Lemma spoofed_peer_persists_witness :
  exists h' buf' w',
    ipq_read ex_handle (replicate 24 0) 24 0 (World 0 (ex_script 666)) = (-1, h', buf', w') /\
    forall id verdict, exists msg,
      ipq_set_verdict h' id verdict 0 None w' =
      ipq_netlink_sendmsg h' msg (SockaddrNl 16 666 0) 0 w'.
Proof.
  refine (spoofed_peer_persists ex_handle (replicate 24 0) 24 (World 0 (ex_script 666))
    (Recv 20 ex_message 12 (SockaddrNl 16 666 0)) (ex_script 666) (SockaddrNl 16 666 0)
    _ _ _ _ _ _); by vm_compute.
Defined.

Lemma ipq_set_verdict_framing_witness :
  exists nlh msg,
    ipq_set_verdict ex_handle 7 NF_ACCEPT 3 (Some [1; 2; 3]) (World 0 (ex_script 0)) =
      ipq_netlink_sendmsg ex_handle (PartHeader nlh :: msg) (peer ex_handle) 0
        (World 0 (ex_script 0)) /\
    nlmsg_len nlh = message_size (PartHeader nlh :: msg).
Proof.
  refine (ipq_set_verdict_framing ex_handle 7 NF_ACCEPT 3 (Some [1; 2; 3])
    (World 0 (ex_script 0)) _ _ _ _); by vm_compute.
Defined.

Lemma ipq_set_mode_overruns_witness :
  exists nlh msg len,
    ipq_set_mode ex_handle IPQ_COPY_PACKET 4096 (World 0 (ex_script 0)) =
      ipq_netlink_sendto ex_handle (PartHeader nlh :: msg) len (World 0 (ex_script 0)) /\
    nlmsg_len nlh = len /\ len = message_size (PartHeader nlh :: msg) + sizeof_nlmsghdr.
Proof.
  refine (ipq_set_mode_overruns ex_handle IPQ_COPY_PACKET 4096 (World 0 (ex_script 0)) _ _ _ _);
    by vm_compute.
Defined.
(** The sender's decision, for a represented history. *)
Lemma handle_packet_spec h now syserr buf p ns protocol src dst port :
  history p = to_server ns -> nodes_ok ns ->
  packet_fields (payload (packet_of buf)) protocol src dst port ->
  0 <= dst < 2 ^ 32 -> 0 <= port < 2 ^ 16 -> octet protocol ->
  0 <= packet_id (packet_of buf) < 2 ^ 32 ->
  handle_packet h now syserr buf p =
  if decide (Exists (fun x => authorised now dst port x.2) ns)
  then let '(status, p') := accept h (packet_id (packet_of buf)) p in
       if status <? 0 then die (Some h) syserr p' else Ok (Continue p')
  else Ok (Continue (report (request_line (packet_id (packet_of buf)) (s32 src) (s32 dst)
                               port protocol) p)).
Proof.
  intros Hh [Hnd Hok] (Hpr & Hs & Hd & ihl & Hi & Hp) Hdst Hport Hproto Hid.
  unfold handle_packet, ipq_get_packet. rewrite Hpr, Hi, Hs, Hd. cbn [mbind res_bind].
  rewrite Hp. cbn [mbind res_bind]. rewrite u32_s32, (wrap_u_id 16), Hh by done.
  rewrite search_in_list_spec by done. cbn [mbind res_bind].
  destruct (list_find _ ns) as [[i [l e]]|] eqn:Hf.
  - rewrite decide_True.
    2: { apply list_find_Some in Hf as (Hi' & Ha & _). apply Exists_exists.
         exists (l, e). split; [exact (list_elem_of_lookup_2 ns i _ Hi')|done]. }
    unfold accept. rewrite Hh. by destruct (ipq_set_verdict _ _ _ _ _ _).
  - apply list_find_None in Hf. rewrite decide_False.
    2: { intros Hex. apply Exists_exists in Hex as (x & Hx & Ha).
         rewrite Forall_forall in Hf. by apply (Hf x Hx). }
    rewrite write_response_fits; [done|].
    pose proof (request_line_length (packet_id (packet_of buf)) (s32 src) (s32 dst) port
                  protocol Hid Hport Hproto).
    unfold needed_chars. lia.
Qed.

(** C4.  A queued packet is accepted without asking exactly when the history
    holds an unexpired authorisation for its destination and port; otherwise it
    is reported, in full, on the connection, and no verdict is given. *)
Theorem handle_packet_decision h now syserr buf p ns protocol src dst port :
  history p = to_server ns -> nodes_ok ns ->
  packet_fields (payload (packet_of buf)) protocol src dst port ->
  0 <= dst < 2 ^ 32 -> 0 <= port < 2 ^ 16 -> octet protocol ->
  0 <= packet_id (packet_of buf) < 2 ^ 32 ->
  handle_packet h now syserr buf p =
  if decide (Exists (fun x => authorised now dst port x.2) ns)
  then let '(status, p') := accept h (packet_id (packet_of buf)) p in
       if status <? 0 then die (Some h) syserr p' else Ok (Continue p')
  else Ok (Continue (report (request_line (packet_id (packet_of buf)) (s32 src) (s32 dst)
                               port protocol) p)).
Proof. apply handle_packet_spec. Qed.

# # # #

(Action item)
Would you please copy exactly the part of the entries above that begins at the line containing "rewrite Hp. cbn" and ends at the line containing "Ha & _). apply Exists_exists.", both lines included?

(Answer for this exercise)
  rewrite Hp. cbn [mbind res_bind]. rewrite u32_s32, (wrap_u_id 16), Hh by done.
  rewrite search_in_list_spec by done. cbn [mbind res_bind].
  destruct (list_find _ ns) as [[i [l e]]|] eqn:Hf.
  - rewrite decide_True.
    2: { apply list_find_Some in Hf as (Hi' & Ha & _). apply Exists_exists.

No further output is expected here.